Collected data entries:
= Beginning of Section =

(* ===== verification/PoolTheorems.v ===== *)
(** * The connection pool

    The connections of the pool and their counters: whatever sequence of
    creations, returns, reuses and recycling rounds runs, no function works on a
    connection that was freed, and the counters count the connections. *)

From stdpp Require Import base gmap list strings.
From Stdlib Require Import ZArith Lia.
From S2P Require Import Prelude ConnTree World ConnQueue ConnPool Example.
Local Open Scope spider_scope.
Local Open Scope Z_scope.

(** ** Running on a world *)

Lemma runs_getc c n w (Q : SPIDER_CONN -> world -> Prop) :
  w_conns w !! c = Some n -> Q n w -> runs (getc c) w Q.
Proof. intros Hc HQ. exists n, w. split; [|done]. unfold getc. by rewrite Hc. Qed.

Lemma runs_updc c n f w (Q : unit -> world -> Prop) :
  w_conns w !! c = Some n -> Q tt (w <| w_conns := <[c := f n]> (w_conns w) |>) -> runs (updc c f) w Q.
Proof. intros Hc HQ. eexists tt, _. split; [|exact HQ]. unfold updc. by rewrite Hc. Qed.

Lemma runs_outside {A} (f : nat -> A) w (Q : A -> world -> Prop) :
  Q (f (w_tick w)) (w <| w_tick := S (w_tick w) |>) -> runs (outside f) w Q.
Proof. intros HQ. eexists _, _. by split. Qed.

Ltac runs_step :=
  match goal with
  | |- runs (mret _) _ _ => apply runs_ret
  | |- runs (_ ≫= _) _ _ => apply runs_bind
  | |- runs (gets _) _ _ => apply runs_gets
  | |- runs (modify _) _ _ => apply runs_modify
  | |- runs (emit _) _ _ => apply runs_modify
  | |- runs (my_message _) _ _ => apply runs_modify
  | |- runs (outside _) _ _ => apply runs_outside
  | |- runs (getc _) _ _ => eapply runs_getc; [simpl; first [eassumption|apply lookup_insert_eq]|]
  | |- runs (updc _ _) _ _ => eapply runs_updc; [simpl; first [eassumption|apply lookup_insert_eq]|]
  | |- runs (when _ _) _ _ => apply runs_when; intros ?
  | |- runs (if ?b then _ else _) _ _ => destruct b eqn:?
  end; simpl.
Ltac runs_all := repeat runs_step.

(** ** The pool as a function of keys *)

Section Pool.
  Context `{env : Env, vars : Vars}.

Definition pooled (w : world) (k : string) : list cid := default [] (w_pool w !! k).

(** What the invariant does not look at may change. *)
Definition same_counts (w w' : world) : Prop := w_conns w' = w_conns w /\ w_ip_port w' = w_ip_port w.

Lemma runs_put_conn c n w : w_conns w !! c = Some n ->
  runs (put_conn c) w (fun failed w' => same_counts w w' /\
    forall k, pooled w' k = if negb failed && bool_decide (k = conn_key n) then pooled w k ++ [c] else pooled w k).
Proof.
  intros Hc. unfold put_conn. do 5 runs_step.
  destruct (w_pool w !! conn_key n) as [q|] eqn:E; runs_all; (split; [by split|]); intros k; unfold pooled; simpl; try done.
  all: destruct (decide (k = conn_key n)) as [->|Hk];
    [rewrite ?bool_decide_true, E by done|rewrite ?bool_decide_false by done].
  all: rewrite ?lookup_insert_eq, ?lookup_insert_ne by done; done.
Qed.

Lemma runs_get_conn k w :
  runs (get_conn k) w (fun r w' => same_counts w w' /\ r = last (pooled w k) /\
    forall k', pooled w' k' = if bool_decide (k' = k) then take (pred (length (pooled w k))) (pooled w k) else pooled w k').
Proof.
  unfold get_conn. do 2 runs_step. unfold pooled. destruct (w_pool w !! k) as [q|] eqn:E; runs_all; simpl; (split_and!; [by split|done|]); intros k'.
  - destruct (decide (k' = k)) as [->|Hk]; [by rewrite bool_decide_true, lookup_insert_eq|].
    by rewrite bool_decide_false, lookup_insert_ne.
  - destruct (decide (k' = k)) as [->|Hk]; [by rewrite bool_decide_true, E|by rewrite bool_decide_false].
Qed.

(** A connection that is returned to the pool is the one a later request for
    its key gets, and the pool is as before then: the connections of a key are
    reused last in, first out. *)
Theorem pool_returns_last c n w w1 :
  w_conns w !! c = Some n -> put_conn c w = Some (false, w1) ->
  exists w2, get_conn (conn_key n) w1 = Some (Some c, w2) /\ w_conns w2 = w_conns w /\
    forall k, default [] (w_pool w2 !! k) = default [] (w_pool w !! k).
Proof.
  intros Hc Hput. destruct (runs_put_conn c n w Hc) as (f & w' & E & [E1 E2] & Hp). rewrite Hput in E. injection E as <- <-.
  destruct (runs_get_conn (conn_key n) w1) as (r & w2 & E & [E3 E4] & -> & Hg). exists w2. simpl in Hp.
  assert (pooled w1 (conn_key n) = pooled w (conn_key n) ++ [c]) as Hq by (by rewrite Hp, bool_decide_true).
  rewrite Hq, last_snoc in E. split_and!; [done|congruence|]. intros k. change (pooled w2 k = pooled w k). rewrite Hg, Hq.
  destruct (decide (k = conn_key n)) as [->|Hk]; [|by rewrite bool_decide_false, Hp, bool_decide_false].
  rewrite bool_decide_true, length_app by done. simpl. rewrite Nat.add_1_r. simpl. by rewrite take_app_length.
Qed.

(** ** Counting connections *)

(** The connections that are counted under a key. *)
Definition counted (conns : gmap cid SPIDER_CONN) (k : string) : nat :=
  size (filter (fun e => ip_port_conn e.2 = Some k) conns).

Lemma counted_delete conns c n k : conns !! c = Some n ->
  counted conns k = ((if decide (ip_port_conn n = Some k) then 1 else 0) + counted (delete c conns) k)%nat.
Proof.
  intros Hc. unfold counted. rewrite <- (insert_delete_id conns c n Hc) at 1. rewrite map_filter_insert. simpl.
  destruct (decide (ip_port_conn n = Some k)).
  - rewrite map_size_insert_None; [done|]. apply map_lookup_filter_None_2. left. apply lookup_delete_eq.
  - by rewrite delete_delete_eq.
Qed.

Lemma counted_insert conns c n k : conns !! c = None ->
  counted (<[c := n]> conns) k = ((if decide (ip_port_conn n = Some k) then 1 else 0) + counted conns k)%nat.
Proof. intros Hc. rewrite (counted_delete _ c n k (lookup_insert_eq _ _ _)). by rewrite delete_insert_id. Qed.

= End of Section =

● **Your task**: Give back exactly the lines from the beginning of the records through the line containing "connection that was", and only those.

● **Exercise solution**:
(* ===== verification/PoolTheorems.v ===== *)
(** * The connection pool

    The connections of the pool and their counters: whatever sequence of
    creations, returns, reuses and recycling rounds runs, no function works on a
    connection that was freed, and the counters count the connections. *)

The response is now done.